INPUT: Begin
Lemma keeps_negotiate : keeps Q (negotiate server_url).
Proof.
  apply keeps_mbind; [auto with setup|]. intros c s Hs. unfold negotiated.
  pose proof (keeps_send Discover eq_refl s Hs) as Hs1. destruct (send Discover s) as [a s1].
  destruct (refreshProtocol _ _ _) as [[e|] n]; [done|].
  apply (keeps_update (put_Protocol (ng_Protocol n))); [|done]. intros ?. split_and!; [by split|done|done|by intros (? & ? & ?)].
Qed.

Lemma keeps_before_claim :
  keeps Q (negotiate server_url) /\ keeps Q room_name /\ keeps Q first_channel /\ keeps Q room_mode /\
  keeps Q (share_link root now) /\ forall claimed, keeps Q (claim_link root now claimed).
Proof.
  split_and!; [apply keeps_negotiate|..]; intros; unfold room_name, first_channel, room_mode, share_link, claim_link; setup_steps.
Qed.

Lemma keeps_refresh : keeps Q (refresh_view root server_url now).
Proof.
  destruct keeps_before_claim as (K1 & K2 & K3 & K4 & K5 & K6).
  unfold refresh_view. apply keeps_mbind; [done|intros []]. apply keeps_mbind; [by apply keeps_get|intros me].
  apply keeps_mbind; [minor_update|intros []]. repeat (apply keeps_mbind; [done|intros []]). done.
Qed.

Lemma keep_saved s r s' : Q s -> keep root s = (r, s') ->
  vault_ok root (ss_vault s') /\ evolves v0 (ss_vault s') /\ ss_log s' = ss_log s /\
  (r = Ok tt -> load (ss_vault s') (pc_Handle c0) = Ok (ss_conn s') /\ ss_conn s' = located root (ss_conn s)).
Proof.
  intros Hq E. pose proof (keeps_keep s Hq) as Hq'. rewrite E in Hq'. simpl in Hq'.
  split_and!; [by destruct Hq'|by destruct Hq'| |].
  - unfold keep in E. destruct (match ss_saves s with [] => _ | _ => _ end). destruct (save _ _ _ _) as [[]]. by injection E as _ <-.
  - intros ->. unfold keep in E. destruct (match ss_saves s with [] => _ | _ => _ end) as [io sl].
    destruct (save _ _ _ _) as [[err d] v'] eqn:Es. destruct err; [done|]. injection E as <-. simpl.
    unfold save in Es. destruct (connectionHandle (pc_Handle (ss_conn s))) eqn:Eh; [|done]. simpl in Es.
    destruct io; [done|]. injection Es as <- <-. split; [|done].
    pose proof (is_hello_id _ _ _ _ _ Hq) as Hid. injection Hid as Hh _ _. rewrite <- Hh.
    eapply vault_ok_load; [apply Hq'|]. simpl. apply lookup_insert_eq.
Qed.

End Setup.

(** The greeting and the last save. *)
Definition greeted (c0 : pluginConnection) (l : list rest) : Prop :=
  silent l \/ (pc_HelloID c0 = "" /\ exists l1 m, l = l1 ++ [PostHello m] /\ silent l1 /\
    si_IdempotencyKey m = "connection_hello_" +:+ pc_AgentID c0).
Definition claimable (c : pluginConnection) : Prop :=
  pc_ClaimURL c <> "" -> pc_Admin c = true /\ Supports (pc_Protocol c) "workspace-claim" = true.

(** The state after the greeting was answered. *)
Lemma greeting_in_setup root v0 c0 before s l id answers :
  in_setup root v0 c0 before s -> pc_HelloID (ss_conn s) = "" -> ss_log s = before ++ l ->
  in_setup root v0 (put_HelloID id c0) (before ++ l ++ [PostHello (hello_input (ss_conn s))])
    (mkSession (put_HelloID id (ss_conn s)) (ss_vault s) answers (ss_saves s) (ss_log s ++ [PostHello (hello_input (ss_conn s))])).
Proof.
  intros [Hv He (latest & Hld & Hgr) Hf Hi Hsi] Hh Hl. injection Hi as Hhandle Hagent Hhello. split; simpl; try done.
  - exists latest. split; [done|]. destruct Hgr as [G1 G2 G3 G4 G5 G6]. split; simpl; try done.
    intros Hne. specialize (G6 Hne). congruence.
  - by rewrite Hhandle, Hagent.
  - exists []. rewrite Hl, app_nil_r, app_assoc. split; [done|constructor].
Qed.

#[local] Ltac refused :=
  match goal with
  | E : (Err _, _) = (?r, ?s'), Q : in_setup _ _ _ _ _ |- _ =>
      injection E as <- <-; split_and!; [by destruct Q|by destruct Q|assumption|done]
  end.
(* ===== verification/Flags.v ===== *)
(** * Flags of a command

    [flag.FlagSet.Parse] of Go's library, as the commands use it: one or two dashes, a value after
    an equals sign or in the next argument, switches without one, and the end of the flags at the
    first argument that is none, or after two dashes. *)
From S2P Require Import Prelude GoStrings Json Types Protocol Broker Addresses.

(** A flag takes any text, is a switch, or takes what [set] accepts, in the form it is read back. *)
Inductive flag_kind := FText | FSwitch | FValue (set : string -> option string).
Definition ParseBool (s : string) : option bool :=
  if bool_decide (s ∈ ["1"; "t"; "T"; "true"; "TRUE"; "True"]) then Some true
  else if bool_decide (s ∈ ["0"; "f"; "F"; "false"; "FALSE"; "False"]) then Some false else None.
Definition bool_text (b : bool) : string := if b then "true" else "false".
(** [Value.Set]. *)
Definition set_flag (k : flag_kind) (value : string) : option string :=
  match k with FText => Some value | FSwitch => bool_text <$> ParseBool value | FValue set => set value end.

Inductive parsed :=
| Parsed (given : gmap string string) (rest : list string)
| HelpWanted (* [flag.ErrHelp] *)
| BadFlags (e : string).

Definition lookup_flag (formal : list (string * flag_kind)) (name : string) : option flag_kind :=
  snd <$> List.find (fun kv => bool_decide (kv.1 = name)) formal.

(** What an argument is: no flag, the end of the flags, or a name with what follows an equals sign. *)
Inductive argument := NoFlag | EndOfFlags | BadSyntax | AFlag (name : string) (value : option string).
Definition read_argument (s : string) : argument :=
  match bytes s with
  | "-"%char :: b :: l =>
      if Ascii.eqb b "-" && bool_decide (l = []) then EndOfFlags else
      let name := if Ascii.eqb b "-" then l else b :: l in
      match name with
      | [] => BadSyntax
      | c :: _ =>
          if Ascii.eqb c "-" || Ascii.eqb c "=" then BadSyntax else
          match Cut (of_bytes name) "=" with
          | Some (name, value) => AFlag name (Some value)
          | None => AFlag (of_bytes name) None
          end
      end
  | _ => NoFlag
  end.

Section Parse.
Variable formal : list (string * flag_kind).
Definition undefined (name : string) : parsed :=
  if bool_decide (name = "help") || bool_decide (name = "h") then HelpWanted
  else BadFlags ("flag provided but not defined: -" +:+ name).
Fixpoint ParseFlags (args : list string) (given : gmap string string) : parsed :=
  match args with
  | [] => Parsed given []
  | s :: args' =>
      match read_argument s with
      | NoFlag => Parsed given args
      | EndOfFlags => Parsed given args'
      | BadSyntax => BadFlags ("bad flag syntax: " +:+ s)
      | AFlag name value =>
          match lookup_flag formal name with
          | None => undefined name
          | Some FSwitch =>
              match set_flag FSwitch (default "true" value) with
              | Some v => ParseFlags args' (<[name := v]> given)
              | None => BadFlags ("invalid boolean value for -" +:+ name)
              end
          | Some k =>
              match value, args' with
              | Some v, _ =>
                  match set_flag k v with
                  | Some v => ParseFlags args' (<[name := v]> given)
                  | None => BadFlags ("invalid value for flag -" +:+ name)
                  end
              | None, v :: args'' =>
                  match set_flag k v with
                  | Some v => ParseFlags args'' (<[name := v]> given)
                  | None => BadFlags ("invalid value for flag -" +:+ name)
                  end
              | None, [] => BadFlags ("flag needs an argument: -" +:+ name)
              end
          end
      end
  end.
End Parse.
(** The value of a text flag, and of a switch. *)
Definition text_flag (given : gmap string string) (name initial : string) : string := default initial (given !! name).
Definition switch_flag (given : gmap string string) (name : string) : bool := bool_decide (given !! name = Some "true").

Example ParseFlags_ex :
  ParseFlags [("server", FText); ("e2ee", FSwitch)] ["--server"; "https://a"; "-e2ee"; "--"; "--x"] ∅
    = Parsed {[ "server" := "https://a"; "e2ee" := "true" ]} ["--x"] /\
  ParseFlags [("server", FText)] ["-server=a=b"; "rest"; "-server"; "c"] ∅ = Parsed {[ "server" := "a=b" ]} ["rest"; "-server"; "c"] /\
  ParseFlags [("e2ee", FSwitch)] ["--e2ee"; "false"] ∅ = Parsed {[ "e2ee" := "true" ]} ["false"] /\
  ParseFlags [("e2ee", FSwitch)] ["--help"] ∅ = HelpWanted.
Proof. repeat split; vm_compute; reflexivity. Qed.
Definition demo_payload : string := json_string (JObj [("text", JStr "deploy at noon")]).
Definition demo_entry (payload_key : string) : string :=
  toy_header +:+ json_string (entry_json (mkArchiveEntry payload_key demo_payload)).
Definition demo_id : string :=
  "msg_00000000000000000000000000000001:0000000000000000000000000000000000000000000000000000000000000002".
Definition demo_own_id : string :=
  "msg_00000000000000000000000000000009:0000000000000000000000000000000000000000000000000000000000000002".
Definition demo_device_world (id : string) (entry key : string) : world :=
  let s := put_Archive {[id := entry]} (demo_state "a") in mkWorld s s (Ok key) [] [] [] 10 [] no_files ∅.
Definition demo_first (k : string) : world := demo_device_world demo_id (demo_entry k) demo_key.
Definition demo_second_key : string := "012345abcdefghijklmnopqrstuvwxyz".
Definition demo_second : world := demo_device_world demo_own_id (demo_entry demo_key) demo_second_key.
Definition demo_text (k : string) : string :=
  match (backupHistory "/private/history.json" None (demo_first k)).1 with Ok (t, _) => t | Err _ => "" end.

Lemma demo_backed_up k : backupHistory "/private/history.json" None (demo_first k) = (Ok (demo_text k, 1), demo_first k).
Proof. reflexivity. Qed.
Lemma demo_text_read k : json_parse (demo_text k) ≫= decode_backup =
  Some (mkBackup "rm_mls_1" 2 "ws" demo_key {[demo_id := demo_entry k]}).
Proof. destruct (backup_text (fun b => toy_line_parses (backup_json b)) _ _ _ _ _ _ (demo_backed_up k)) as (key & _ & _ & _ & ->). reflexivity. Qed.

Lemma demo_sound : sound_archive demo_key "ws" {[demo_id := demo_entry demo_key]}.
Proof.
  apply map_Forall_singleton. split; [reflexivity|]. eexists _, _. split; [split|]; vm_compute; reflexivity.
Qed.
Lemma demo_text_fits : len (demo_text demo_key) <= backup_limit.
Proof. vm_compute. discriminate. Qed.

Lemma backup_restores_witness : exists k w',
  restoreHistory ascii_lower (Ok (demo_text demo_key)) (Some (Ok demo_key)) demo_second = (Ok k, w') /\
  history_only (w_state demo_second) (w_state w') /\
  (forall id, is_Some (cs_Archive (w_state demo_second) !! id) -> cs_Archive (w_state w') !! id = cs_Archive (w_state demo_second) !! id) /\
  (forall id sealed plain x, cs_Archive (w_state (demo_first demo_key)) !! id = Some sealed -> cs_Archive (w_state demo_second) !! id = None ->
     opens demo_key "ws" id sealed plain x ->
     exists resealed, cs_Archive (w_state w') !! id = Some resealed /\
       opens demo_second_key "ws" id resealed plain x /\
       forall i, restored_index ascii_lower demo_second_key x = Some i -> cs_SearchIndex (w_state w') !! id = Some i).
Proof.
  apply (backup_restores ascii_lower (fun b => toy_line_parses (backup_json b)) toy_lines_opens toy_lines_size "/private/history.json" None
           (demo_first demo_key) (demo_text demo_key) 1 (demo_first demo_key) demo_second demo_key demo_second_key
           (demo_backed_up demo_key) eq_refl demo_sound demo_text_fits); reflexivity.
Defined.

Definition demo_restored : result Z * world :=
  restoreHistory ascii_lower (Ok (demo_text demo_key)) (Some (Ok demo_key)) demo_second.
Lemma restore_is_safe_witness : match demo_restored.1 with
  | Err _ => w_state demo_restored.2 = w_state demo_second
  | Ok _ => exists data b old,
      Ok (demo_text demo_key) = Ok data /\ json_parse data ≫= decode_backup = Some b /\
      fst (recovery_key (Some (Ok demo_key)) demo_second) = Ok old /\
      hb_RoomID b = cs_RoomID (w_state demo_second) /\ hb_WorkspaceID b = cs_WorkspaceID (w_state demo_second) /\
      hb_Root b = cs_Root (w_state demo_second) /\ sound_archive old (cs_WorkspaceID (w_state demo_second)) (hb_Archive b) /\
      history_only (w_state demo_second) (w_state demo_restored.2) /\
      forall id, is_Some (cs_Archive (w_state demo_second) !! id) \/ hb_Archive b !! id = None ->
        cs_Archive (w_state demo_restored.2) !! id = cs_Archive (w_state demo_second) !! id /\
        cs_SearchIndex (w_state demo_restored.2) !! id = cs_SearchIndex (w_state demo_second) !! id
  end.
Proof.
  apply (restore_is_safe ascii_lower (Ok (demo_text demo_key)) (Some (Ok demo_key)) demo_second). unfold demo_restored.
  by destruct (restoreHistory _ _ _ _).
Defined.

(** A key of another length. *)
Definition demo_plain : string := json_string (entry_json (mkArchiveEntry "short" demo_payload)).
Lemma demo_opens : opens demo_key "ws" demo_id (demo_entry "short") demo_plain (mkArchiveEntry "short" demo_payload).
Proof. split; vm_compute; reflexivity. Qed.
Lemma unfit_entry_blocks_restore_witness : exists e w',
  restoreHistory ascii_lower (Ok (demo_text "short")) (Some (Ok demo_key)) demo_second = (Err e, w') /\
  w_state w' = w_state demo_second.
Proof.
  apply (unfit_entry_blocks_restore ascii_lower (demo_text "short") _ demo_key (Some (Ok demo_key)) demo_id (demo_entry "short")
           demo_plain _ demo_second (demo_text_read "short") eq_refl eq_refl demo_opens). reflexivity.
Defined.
INPUT: End
_EXERCISE_:
Once you have counted the lines of the records holding the string "Prop", state that number with no other words.

_OUTPUT FOR THIS EXERCISE_:
2